- **Records from a data source**:
********
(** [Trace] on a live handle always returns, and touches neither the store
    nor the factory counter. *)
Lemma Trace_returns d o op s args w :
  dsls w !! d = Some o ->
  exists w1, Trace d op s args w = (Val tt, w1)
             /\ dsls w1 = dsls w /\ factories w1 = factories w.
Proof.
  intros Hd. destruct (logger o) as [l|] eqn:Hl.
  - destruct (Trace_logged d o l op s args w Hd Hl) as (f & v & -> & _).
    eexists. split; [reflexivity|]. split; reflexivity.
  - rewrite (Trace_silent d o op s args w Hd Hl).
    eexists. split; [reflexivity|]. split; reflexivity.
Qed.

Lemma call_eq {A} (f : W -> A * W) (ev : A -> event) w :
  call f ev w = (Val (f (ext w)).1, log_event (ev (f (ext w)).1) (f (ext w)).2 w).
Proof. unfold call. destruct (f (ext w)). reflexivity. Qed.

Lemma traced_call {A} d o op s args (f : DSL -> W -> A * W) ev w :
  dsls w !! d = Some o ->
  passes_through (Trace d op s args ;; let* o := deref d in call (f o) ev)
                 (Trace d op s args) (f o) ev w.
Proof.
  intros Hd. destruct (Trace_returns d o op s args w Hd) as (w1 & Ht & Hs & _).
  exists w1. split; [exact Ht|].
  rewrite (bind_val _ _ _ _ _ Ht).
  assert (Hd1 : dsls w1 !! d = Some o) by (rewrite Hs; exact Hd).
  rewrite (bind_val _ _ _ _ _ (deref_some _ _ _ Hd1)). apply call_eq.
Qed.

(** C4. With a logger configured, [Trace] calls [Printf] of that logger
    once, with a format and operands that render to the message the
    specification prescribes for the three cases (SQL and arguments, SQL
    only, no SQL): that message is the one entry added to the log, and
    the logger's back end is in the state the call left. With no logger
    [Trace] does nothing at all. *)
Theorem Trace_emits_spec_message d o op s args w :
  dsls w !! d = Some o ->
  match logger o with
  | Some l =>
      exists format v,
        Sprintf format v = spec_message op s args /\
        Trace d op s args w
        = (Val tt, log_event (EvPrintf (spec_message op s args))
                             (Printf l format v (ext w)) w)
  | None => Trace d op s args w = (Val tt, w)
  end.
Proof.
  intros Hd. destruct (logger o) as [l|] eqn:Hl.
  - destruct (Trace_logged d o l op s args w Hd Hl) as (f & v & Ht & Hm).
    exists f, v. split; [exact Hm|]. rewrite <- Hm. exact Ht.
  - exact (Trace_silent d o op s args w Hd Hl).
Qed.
********
Above are the records; repeat exactly the lines from the one holding "exists w1. split; [exact Ht|]." down to the one holding "once, with a", end lines included.

- **Finished task**:
  exists w1. split; [exact Ht|].
  rewrite (bind_val _ _ _ _ _ Ht).
  assert (Hd1 : dsls w1 !! d = Some o) by (rewrite Hs; exact Hd).
  rewrite (bind_val _ _ _ _ _ (deref_some _ _ _ Hd1)). apply call_eq.
Qed.

(** C4. With a logger configured, [Trace] calls [Printf] of that logger
    once, with a format and operands that render to the message the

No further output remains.